YOUR TASK: From the data below, return the exact lines starting at the line containing "pm_version : rstring;" and ending at the line containing "(m : PublishFileClipboard)", both included, and nothing else.

Items listed in a dataset:
┄┄┄┄┄┄┄┄┄┄

(* ===== verification/PluginApi.v ===== *)
(** * The plugin protocol: messages

    The vocabulary of [crates/syntra-plugin-api/src/lib.rs]: what the daemon and
    a plugin tell each other.  Their JSON encoding is serde's. *)

From S2P Require Import Prelude.

Module Operation.
Inductive t := Copy | Move.
#[global] Instance t_eq_dec : EqDecision t.
Proof. solve_decision. Defined.
End Operation.

Module EntryKind.
Inductive t := File | Directory | Other.
#[global] Instance t_eq_dec : EqDecision t.
Proof. solve_decision. Defined.
End EntryKind.

Record SourceEntry := { se_uri : rstring; se_kind : EntryKind.t; se_size : option Z }.

Record CopyManifest := {
  cm_transfer_id : rstring;
  cm_operation : Operation.t;
  cm_entries : list SourceEntry;
}.

Record RemoteEntry := {
  re_entry_id : Z;
  re_path : rstring;
  re_kind : EntryKind.t;
  re_size : option Z;
}.

Record RemoteManifest := {
  rm_transfer_id : rstring;
  rm_operation : Operation.t;
  rm_entries : list RemoteEntry;
}.

Record RangeRequest := {
  rq_transfer_id : rstring;
  rq_request_id : Z;
  rq_entry_id : Z;
  rq_offset : Z;
  rq_length : Z;
}.

Record RangeResponse := {
  rr_transfer_id : rstring;
  rr_request_id : Z;
  rr_offset : Z;
  rr_data_base64 : rstring;
  rr_eof : bool;
  rr_error : option rstring;
}.

Record MountReady := { mr_transfer_id : rstring; mr_mount_uri : rstring; mr_uris : list rstring }.

Record PublishFileClipboard := {
  pf_transfer_id : rstring;
  pf_operation : Operation.t;
  pf_uris : list rstring;
}.

Record Released := { rl_transfer_id : rstring }.
Record Unmounted := { um_transfer_id : rstring; um_success : bool; um_error : option rstring }.
Record PasteDestination := { pd_transfer_id : rstring; pd_destination_uri : rstring }.

Record Progress := {
  pg_transfer_id : rstring;
  pg_completed_entries : Z;
  pg_total_entries : Z;
  pg_completed_bytes : option Z;
  pg_total_bytes : option Z;
}.

Record Completion := { cp_transfer_id : rstring; cp_success : bool; cp_error : option rstring }.
Record Cancelled := { cn_transfer_id : rstring }.

(** ** Descriptions of a plugin *)

Record Capabilities := {
  clipboard_read : bool;
  paste : bool;
  can_cancel : bool;
  requires_live_mount : bool;
  pointer_events : bool;
  mime_types : list rstring;
}.

Record PluginMetadata := {
  pm_description : rstring;
  pm_version : rstring;
  pm_author : rstring;
  pm_homepage : option rstring;
  pm_source : option rstring;
  pm_update_url : option rstring;
  pm_license : option rstring;
  pm_bundled : bool;
  pm_on_demand : bool;
  pm_build_fingerprint : rstring;
}.

Record SettingOption := { so_value : rstring; so_label : rstring }.
Inductive SettingControlKind :=
| Toggle
| Color
| Choice (options : list SettingOption)
| Number (min max : Z).
Record SettingControl := {
  sc_key : rstring;
  sc_label : rstring;
  sc_kind : SettingControlKind;
  sc_value : rstring;
  sc_default : rstring;
}.

(** Pointer reports; an [f32] is its bits. *)
Module ScreenEdge.
Inductive t := Left | Right | Top | Bottom.
End ScreenEdge.
Module PluginPointer.
Inductive t :=
| Entered (edge : ScreenEdge.t) (along : option Z) (peer : rstring)
| Left (edge : ScreenEdge.t) (along : option Z) (peer : rstring)
| Pressure (edge : ScreenEdge.t) (along : option Z) (amount : Z).
End PluginPointer.

(** ** Messages *)

Module Message.
Inductive t :=
| Hello (protocol_version : Z) (adapter_id name : rstring) (capabilities : Capabilities)
    (metadata : option PluginMetadata)
| CopyManifest (m : CopyManifest)
| PasteDestination (m : PasteDestination)
| Progress (m : Progress)
| RemoteManifest (m : RemoteManifest)
| RangeRequest (m : RangeRequest)
| RangeResponse (m : RangeResponse)
| MountReady (m : MountReady)
| PublishFileClipboard (m : PublishFileClipboard)
| Released (m : Released)
| Unmounted (m : Unmounted)
| Completed (m : Completion)
| Cancelled (m : Cancelled)
| Cancel (transfer_id : rstring)
| Error (message : rstring)
| ClipboardData (transfer_id mime_type value : rstring)
| Settings (values : list (rstring * rstring))
| DeclareSettings (settings : list SettingControl)
| ChangeSetting (key value : rstring)
| OpenSettings (theme : list (rstring * rstring))
| Pointer (event : PluginPointer.t).
End Message.
(* ===== verification/TransferManagerTheorems.v ===== *)
(** * Clipboard file transfers: the invariant

    The tables of [TransferState] are views of one table of live transfers; the
    ranges in flight are ranges of files of live transfers; the byte counts stay
    within the manifests.  Every operation keeps this. *)

From S2P Require Import Prelude Wire ProtoTypes ProtoValid ProtoSafety.
From S2P Require Import FileOs FileTransfer PluginApi TransferManager.

Section invariant.
Context {FS : Type} `{!Os FS} `{!Sha256} `{!HashOrder} `{!Base64} {P : Type} `{Countable P}.
Implicit Types (st : TransferState FS P) (o : TransferOwner P).

(** ** One table of live transfers *)

(** The user-interface id of a transfer and the key of its plugin. *)
Definition local_ids (t : LocalTransfer FS) : Z * (rstring * rstring) :=
  (l_ui_id t, (l_adapter_id t, l_adapter_transfer_id t)).
Definition remote_ids (t : RemoteTransfer) : Z * (rstring * rstring) :=
  (t_ui_id t, (t_adapter_id t, t_adapter_transfer_id t)).

Definition live st : gmap (TransferOwner P) (Z * (rstring * rstring)) :=
  (local_ids <$> local st) ∪ (remote_ids <$> remote st).

Lemma lookup_live st o :
  live st !! o = match local st !! o with
                 | Some t => Some (local_ids t)
                 | None => remote_ids <$> remote st !! o
                 end.
Proof.
  unfold live. rewrite lookup_union, !lookup_fmap.
  destruct (local st !! o), (remote st !! o); done.
Qed.

Lemma transfer_ui_id_live st o : transfer_ui_id st o = fst <$> live st !! o.
Proof.
  rewrite lookup_live. unfold transfer_ui_id.
  destruct (local st !! o); [done|]. by destruct (remote st !! o).
Qed.

(** The indexes are views of it: [ui_to_owner] is its inverse, and a key of
    [adapter_to_owner] names live transfers published under that key. *)
Record wf_index st : Prop := {
  wi_next : 1 <= next_ui_id st <= u64_max;
  wi_disjoint o t : local st !! o = Some t -> remote st !! o = None;
  wi_ui id o : ui_to_owner st !! id = Some o <-> exists key, live st !! o = Some (id, key);
  wi_ui_range id o : ui_to_owner st !! id = Some o -> 1 <= id <= u64_max;
  wi_adapter key owners : adapter_to_owner st !! key = Some owners ->
    owners <> ∅ /\ forall o, o ∈ owners -> exists id, live st !! o = Some (id, key);
  wi_local o t : local st !! o = Some t ->
    exists owners, adapter_to_owner st !! snd (local_ids t) = Some owners /\ o ∈ owners;
}.

(** ** Ranges in flight *)

(** A range a plugin or a peer asked for, of a file of [size] bytes. *)
Definition good_range (size offset length : Z) : Prop :=
  0 <= offset /\ 0 < length <= MAX_CLIPBOARD_FILE_CHUNK_SIZE /\ offset + length <= size.

(** A range before its chunk came, or after: the chunk starts the range, and
    everything that was hashed is the chunk. *)
Record wf_range (o : TransferOwner P) (f r size : Z) (p : PendingRange P) : Prop := {
  wr_key : k_owner (p_key p) = o /\ k_file_id (p_key p) = f /\ k_request_id (p_key p) = r;
  wr_good : good_range size (k_offset (p_key p)) (k_length (p_key p));
  wr_validator : v_offset (p_validator p) = k_offset (p_key p)
                 /\ v_length (p_validator p) = k_length (p_key p)
                 /\ v_complete (p_validator p) = false;
  wr_progress :
    p_hasher p = p_chunk p /\ p_received p = len (p_chunk p)
    /\ (v_chunk_received (p_validator p) = false -> p_chunk p = [])
    /\ p_received p <= k_length (p_key p);
}.

Definition file_of (entries : list ClipboardManifestEntry) (f : Z) : option ClipboardManifestEntry :=
  List.find (fun e => entry_file_id e =? f) entries.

┄┄┄┄┄┄┄┄┄┄

EXPECTED OUTPUT:
  pm_version : rstring;
  pm_author : rstring;
  pm_homepage : option rstring;
  pm_source : option rstring;
  pm_update_url : option rstring;
  pm_license : option rstring;
  pm_bundled : bool;
  pm_on_demand : bool;
  pm_build_fingerprint : rstring;
}.

Record SettingOption := { so_value : rstring; so_label : rstring }.
Inductive SettingControlKind :=
| Toggle
| Color
| Choice (options : list SettingOption)
| Number (min max : Z).
Record SettingControl := {
  sc_key : rstring;
  sc_label : rstring;
  sc_kind : SettingControlKind;
  sc_value : rstring;
  sc_default : rstring;
}.

(** Pointer reports; an [f32] is its bits. *)
Module ScreenEdge.
Inductive t := Left | Right | Top | Bottom.
End ScreenEdge.
Module PluginPointer.
Inductive t :=
| Entered (edge : ScreenEdge.t) (along : option Z) (peer : rstring)
| Left (edge : ScreenEdge.t) (along : option Z) (peer : rstring)
| Pressure (edge : ScreenEdge.t) (along : option Z) (amount : Z).
End PluginPointer.

(** ** Messages *)

Module Message.
Inductive t :=
| Hello (protocol_version : Z) (adapter_id name : rstring) (capabilities : Capabilities)
    (metadata : option PluginMetadata)
| CopyManifest (m : CopyManifest)
| PasteDestination (m : PasteDestination)
| Progress (m : Progress)
| RemoteManifest (m : RemoteManifest)
| RangeRequest (m : RangeRequest)
| RangeResponse (m : RangeResponse)
| MountReady (m : MountReady)
| PublishFileClipboard (m : PublishFileClipboard)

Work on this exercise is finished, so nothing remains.